* [Supplied records]:
-*-*-
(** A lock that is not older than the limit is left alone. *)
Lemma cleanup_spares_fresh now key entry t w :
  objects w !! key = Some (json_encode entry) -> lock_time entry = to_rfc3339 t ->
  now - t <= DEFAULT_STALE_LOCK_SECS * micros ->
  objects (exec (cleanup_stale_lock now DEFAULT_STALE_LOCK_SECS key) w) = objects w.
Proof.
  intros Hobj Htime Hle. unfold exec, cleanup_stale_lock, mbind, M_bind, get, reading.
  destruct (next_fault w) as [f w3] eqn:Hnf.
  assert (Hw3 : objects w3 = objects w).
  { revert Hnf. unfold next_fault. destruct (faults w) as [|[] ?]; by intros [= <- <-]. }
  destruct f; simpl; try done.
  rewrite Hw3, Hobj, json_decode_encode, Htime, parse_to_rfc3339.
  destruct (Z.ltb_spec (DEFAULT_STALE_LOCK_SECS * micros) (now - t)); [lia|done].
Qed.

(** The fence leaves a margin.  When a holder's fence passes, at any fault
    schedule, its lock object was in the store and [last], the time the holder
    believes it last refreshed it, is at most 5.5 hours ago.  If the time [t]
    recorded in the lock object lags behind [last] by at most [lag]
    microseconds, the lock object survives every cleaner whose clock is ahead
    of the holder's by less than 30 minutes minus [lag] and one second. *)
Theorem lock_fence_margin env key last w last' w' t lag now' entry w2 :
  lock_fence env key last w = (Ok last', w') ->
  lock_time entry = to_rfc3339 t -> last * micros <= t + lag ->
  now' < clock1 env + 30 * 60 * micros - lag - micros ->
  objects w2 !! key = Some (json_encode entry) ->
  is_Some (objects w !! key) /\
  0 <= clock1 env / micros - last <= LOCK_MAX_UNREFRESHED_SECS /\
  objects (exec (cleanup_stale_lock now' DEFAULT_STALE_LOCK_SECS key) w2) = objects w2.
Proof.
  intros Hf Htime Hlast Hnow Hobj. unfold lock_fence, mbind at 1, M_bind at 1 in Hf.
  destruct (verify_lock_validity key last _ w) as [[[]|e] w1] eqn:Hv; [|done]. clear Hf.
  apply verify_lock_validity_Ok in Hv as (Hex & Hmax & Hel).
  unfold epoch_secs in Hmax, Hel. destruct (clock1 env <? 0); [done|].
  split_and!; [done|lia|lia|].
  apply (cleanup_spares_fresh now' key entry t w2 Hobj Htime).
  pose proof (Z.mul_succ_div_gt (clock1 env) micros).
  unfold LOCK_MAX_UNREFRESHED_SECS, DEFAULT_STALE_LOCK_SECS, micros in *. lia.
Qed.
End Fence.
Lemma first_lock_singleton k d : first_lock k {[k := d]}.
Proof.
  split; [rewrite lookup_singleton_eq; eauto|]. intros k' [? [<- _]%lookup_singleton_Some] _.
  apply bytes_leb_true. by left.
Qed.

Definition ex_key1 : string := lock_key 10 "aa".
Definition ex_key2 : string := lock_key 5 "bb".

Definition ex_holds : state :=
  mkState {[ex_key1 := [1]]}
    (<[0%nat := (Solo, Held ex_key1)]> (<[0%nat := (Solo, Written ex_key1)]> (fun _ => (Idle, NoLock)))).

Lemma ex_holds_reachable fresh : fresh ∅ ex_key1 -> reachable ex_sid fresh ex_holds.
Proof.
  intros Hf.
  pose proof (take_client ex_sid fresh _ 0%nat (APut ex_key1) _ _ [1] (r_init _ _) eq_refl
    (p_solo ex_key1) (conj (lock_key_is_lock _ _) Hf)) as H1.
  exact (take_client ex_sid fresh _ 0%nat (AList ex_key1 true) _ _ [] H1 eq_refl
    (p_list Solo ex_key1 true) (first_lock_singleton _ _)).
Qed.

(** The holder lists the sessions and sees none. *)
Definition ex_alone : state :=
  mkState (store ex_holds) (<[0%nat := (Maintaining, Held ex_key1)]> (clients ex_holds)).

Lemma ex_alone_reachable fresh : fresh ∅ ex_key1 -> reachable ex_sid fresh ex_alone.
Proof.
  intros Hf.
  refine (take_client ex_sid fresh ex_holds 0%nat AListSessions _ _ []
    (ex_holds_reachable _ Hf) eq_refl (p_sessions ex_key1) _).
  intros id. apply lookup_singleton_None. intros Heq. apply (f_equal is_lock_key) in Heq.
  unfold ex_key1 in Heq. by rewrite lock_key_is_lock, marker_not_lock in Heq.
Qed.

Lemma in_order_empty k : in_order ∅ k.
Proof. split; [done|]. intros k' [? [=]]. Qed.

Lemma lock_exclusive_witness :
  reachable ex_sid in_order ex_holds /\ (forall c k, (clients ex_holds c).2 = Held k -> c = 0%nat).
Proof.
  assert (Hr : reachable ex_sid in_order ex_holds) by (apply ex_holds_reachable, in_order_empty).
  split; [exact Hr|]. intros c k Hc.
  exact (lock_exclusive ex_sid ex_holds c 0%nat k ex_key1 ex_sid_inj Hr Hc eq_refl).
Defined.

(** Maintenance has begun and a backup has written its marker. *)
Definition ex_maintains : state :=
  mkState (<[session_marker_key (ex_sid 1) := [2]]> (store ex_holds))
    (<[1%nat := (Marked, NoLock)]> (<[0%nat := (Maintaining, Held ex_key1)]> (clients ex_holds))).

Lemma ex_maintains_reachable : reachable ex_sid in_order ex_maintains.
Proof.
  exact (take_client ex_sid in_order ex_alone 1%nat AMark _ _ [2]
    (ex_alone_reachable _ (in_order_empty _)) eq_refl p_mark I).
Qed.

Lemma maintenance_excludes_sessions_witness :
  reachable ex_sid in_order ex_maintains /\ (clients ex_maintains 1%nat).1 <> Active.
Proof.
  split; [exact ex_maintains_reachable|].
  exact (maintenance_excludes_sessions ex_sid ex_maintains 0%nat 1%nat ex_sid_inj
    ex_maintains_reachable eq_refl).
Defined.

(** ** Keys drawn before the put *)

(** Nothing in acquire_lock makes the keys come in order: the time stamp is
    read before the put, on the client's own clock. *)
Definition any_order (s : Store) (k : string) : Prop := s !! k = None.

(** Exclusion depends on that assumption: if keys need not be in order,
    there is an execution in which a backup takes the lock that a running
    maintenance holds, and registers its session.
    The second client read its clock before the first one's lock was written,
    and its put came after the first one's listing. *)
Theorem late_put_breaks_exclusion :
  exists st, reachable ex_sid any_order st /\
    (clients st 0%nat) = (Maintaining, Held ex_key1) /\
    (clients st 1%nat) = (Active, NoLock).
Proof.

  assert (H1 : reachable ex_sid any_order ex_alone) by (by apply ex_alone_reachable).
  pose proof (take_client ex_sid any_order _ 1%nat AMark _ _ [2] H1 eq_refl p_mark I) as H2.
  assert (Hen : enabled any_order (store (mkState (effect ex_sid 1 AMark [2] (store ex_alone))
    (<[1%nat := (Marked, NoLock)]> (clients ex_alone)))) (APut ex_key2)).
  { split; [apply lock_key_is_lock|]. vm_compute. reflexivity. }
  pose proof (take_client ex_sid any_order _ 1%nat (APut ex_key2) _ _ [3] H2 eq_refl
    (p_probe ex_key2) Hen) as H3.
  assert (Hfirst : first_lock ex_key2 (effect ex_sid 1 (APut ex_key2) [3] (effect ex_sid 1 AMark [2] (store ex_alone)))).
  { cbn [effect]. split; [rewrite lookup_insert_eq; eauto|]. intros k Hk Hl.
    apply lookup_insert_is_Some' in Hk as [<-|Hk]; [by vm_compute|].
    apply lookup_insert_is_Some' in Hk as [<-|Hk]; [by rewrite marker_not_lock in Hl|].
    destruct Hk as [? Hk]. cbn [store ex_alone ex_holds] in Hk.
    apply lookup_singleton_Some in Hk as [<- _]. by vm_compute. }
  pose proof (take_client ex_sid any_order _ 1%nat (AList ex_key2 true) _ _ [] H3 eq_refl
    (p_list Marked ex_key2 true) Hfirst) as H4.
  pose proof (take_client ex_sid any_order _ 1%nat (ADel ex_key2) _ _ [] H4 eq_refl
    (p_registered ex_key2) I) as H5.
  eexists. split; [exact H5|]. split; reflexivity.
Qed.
-*-*-
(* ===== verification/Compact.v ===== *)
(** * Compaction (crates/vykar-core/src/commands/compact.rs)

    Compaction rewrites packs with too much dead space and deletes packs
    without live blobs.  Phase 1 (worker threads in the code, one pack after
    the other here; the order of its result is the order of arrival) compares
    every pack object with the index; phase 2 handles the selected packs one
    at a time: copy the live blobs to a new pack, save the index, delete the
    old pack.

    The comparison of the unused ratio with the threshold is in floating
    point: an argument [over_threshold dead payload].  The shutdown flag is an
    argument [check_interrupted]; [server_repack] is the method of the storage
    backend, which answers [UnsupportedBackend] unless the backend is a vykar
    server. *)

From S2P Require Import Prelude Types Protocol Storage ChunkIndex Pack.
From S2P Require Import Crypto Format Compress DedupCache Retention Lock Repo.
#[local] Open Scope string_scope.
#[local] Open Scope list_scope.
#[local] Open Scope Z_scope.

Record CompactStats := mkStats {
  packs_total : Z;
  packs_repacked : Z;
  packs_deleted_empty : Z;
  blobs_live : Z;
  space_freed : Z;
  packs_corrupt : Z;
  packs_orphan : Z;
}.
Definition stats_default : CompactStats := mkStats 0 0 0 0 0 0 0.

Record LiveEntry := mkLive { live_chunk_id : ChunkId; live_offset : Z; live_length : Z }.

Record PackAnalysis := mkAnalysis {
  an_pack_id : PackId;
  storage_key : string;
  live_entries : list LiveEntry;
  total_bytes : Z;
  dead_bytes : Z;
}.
-*-*-
* [Try it]:
Copy out each line of the data above, exactly, if it lies between the line holding "Definition any_order (s" and the line holding "exists st, reachable ex_sid any_order st /\", inclusive; copy no other line.

* [Response box]:
Definition any_order (s : Store) (k : string) : Prop := s !! k = None.

(** Exclusion depends on that assumption: if keys need not be in order,
    there is an execution in which a backup takes the lock that a running
    maintenance holds, and registers its session.
    The second client read its clock before the first one's lock was written,
    and its put came after the first one's listing. *)
Theorem late_put_breaks_exclusion :
  exists st, reachable ex_sid any_order st /\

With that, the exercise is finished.